A few weeks later (November 13), I returned to The Hill. It was much colder now; there was just a hint of a breeze, and a light overcast allowed for a bit of sunshine to come peeking through. While ambling up on Duck Pond Trail I encountered a seriously motivated woodpecker beating an insistent rhythm. Bits of Ponderosa Pine bark flew in all directions. Moments later, the Ponderosa’s neighbor, a Doug Fir, was subjected to the same treatment.
I have often wondered how woodpeckers get by without weekly appointments with a chiropractor. So I decided it was time to check it out. Easy enough to do… but no, it was not. It got complicated.
Some scientists reported that woodpeckers have a special bone called the hyoid bone that wraps all the way around a woodpecker’s skull and acts as a sort of seatbelt for the bird’s skull and in this way protects the brain. The plate-like bones in the bird’s skull are also more flexible, which helps absorb or dissipate impacts. (1)

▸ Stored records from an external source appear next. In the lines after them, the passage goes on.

Fixpoint read_digits (acc : Z) (s : string) : Z :=
  match s with
  | String c s' => match digit_value c with Some d => read_digits (10 * acc + d) s' | None => acc end
  | EmptyString => acc
  end.

Fixpoint leading_digits (s : string) : Z :=
  match s with
  | String c s' => match digit_value c with Some _ => 1 + leading_digits s' | None => 0 end
  | EmptyString => 0
  end.

(** One digit or more. *)
Definition skip_digits1 (s : string) : option string :=
  match s with
  | String c s' => match digit_value c with Some _ => Some (skip_digits s') | None => None end
  | EmptyString => None
  end.

(** [0] or a digit string without leading zero *)
Definition skip_integer (s : string) : option string :=
  match s with String "0" s' => Some s' | _ => skip_digits1 s end.

Definition skip_fraction (s : string) : string :=
  match s with String "." s' => default s (skip_digits1 s') | _ => s end.

Definition skip_exponent (s : string) : string :=
  match s with
  | String c s' =>
      if Ascii.eqb c "e" || Ascii.eqb c "E" then
        default s (skip_digits1 match s' with
                                | String "+" s2 | String "-" s2 => s2
                                | _ => s'
                                end)
      else s
  | EmptyString => ""
  end.

Definition read_number (s : string) : option (json * string) :=
  let '(negative, digits) := match s with String "-" s' => (true, s') | _ => (false, s) end in
  rest ← skip_integer digits;
  let rest' := skip_exponent (skip_fraction rest) in
  if bool_decide (rest' = rest) then
    let n := read_digits 0 digits in
    if 4300 <? leading_digits digits then None
    else Some (JInt (if negative then - n else n), rest)
  else Some (JFloat, rest').

Fixpoint drop_prefix (text s : string) : option string :=
  match text, s with
  | EmptyString, _ => Some s
  | String c text', String d s' => if Ascii.eqb c d then drop_prefix text' s' else None
  | _, EmptyString => None
  end.

Definition literal (text : string) (v : json) (s : string) : option (json * string) :=
  rest ← drop_prefix text s; Some (v, rest).

(** A value; [fuel] bounds the values and the separators read. *)
Fixpoint read_value (fuel : nat) (s : string) : option (json * string) :=
  match fuel with
  | O => None
  | S fuel =>
      match skip_space s with
      | EmptyString => None
      | String c s1 =>
          if byte_of c =? 34 then '(t, rest) ← read_string s1; Some (JStr t, rest)
          else if Ascii.eqb c "[" then
            match skip_space s1 with
            | String "]" rest => Some (JArr [], rest)
            | _ => '(l, rest) ← read_items fuel s1; Some (JArr l, rest)
            end
          else if Ascii.eqb c "{" then
            match skip_space s1 with
            | String "}" rest => Some (JObj [], rest)
            | _ => '(l, rest) ← read_members fuel s1;
                   Some (JObj (foldl (λ d kv, dict_set kv.1 kv.2 d) [] l), rest)
            end
          else
            let s := String c s1 in
            match literal "null" JNull s with Some r => Some r | None =>
            match literal "true" (JBool true) s with Some r => Some r | None =>
            match literal "false" (JBool false) s with Some r => Some r | None =>
            match literal "NaN" JFloat s with Some r => Some r | None =>
            match literal "Infinity" JFloat s with Some r => Some r | None =>
            match literal "-Infinity" JFloat s with Some r => Some r | None => read_number s
            end end end end end end
      end
  end
with read_items (fuel : nat) (s : string) : option (list json * string) :=
  match fuel with
  | O => None
  | S fuel =>
      '(v, rest) ← read_value fuel s;
      match skip_space rest with
      | String "," s1 => '(l, rest) ← read_items fuel s1; Some (v :: l, rest)
      | String "]" rest => Some ([v], rest)
      | _ => None
      end
  end
with read_members (fuel : nat) (s : string) : option (list (string * json) * string) :=
  match fuel with
  | O => None
  | S fuel =>
      match skip_space s with
      | String q s1 =>
          if negb (byte_of q =? 34) then None
          else
            '(k, rest) ← read_string s1;
            match skip_space rest with
            | String ":" s2 =>
                '(v, rest) ← read_value fuel s2;
                match skip_space rest with
                | String "," s3 => '(l, rest) ← read_members fuel s3; Some ((k, v) :: l, rest)
                | String "}" rest => Some ([(k, v)], rest)
                | _ => None
                end
            | _ => None
            end
      | EmptyString => None
      end
  end.

(** [bytes.decode("utf-8")] *)
Fixpoint utf8_decode (s : string) : option string :=
  match s with
  | EmptyString => Some ""
  | String c s' =>
      let n := byte_of c in
      if n <? 128 then String c <$> utf8_decode s'
      else if (194 <=? n) && (n <=? 195) then
        match s' with
        | String d s2 =>
            let m := byte_of d in
            if (128 <=? m) && (m <=? 191) then String (chr ((n - 192) * 64 + m - 128)) <$> utf8_decode s2
            else None
        | EmptyString => None
        end
      else None
  end.

(** [json.loads(data)]: [None] stands for [ValueError]. *)
Definition json_loads (data : string) : option json :=
  s ← utf8_decode data;
  '(v, rest) ← read_value (S (String.length s)) s;
  if bool_decide (skip_space rest = "") then Some v else None.

(** ** ISO 8601 *)

(** The day count of a proleptic Gregorian date; the inverse of [civil_of_days]. *)
Definition days_of_civil (y m d : Z) : Z :=
  let y' := if m <=? 2 then y - 1 else y in
  let era := y' / 400 in
  let yoe := y' - era * 400 in
  let doy := (153 * (if 2 <? m then m - 3 else m + 9) + 2) / 5 + d - 1 in
  let doe := yoe * 365 + yoe / 4 - yoe / 100 + doy in
  era * 146097 + doe - 719468.

Definition is_leap (y : Z) : bool :=
  (y mod 4 =? 0) && (negb (y mod 100 =? 0) || (y mod 400 =? 0)).

Definition days_in_month (y m : Z) : Z :=
  if m =? 2 then (if is_leap y then 29 else 28)
  else if (m =? 4) || (m =? 6) || (m =? 9) || (m =? 11) then 30 else 31.

(** Exactly [width] digits. *)
Fixpoint fixed_digits (acc : Z) (width : nat) (s : string) : option (Z * string) :=
  match width, s with
  | O, _ => Some (acc, s)
  | S width', String c s' => d ← digit_value c; fixed_digits (10 * acc + d) width' s'
  | S _, EmptyString => None
  end.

In another study (2) the adaptions such as specialized skull bones, neck muscles, beaks and tongue bones were seen as impact-absorbing in ways that are very different from those in other birds. The adaptations are viewed as essential for protecting the birds’ brains. These researchers also found that the skull bones have a different chemical composition and density. Okay, all of that seems to make sense.
However, a researcher at the University of Antwerp, Sam Van Wassenbergh, came to a different conclusion: woodpecker heads do not absorb shocks. They’re not built for that. (3) The explanation: When you use a hammer, you want to deliver a blow. Therefore, you do not use a hammer that has a built-in shock absorber because that would make your action quite ineffective. A woodpecker’s head is a rigid structure that has evolved to function like a hammer to maximize the kinetic energy delivered with each blow. According to Van Wassenbergh, woodpeckers also have smaller and lighter brains than humans, which greatly reduces the pressure they experience on impact. In fact, Van Wassenbergh pointed out to the article’s author that “this bird has gone through millions of years of trying to minimize shock absorption…” (3)
Regardless of the different findings, woodpeckers are remarkable birds. As they use their strong tail feathers and claws to keep their balance on trees, their heads move toward the bark at 23 feet (7 meters) per second. They can do this 20 times per second, seemingly with no ill effects. At the moment of impact, the head slows down at about 1,200 times the force of gravity. That’s astonishing. As you are sitting and reading this on your computer, you are experiencing around 1G (or one time the force of gravity). A ride in a rollercoaster would expose you to 3 to 4 Gs. A jet pilot (flying an F-16 or F-35) pulls 9 Gs — which is a punishing and barely tolerable force of over 2,000 pounds on the body. (4)
Meanwhile, the woodpecker that triggered this search for knowledge disregarded my patient presence, camera in hand, and simply flew off to vanish in distant foliage.
I carried on and spotted a few larches still aglow in their fall colors. Later I heard that Robyn Duncan, of Wildsight fame, had observed that, in all her years in Kimberley, she had never seen snow on larches that hadn’t yet dropped their needles. The branches of the cottonwoods and Douglas maples were barren, having dropped their leaves within the last few weeks.
Not long thereafter, I encountered a hiker who mentioned that he’d seen grizzly tracks on Powerline just west of Campground Trail. And thus it was that I made speedy tracks on Powerline to see if I could find them, and yes, there they were! I have heard that there is a large male that seems to reside further down St. Mary Lake Rd., so it could well be the same one. The prints were impressive. I’m glad I only encountered paw prints and not the critter himself.
All photos by Birgitta except where noted otherwise.